**Work order**
Across the entries below, work out how many lines contain "Hnew". Please give the number only.

**Data shown**
Lemma decode_utf8_replace_scalar b :
  forallb scalar_value (decode_utf8_replace b) = true.
Proof.
  unfold decode_utf8_replace.
  apply (utf8_decode_scalar_values (length (map Byte.to_N b))); [lia|].
  apply Forall_forall. intros n [c [-> _]]%list_elem_of_fmap.
  pose proof (Byte.to_N_bounded c). lia.
Qed.

Section Pieces.
Context (P : N -> bool).

Lemma forallb_flat_map {A} (f : A -> pystr) (l : list A) :
  (forall x, x ∈ l -> forallb P (f x) = true) ->
  forallb P (flat_map f l) = true.
Proof.
  induction l as [|x l IH]; [reflexivity|]. intros Hl. cbn [flat_map].
  rewrite forallb_app, Hl, IH; [reflexivity| |apply list_elem_of_here].
  intros y Hy. apply Hl. by apply list_elem_of_further.
Qed.

Lemma split_pieces (sep : N) s w :
  forallb P s = true -> w ∈ split sep s -> forallb P w = true.
Proof.
  revert w. induction s as [|c s IH]; intros w Hs.
  - by intros ->%list_elem_of_singleton.
  - cbn [forallb] in Hs. apply andb_true_iff in Hs as [Hc Hs]. cbn [split].
    destruct (decide (c = sep)).
    + intros [->|Hw]%elem_of_cons; [reflexivity|by apply IH].
    + destruct (split sep s) as [|w' ws] eqn:Hsplit.
      * intros ->%list_elem_of_singleton. cbn. by rewrite Hc.
      * intros [->|Hw]%elem_of_cons.
        -- cbn [forallb]. rewrite Hc. apply IH; [exact Hs|apply list_elem_of_here].
        -- apply IH; [exact Hs|by apply list_elem_of_further].
Qed.

Lemma split1_pieces (sep : N) s w :
  forallb P s = true -> w ∈ split1 sep s -> forallb P w = true.
Proof.
  revert w. induction s as [|c s IH]; intros w Hs.
  - by intros ->%list_elem_of_singleton.
  - cbn [forallb] in Hs. apply andb_true_iff in Hs as [Hc Hs]. cbn [split1].
    destruct (decide (c = sep)).
    + intros [->|Hw]%elem_of_cons; [reflexivity|].
      by apply list_elem_of_singleton in Hw as ->.
    + destruct (split1 sep s) as [|w' ws] eqn:Hsplit.
      * intros ->%list_elem_of_singleton. cbn. by rewrite Hc.
      * intros [->|Hw]%elem_of_cons.
        -- cbn [forallb]. rewrite Hc. apply IH; [exact Hs|apply list_elem_of_here].
        -- apply IH; [exact Hs|by apply list_elem_of_further].
Qed.

Lemma replace_pieces (old : N) new s :
  forallb P new = true -> forallb P s = true -> forallb P (replace old new s) = true.
Proof.
  intros Hnew Hs. unfold replace. apply forallb_flat_map.
  intros x Hx. destruct (decide (x = old)); [exact Hnew|].
  cbn. rewrite andb_true_r. rewrite forallb_forall in Hs. apply Hs.
  by apply list_elem_of_In.
Qed.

**Solved problem**
2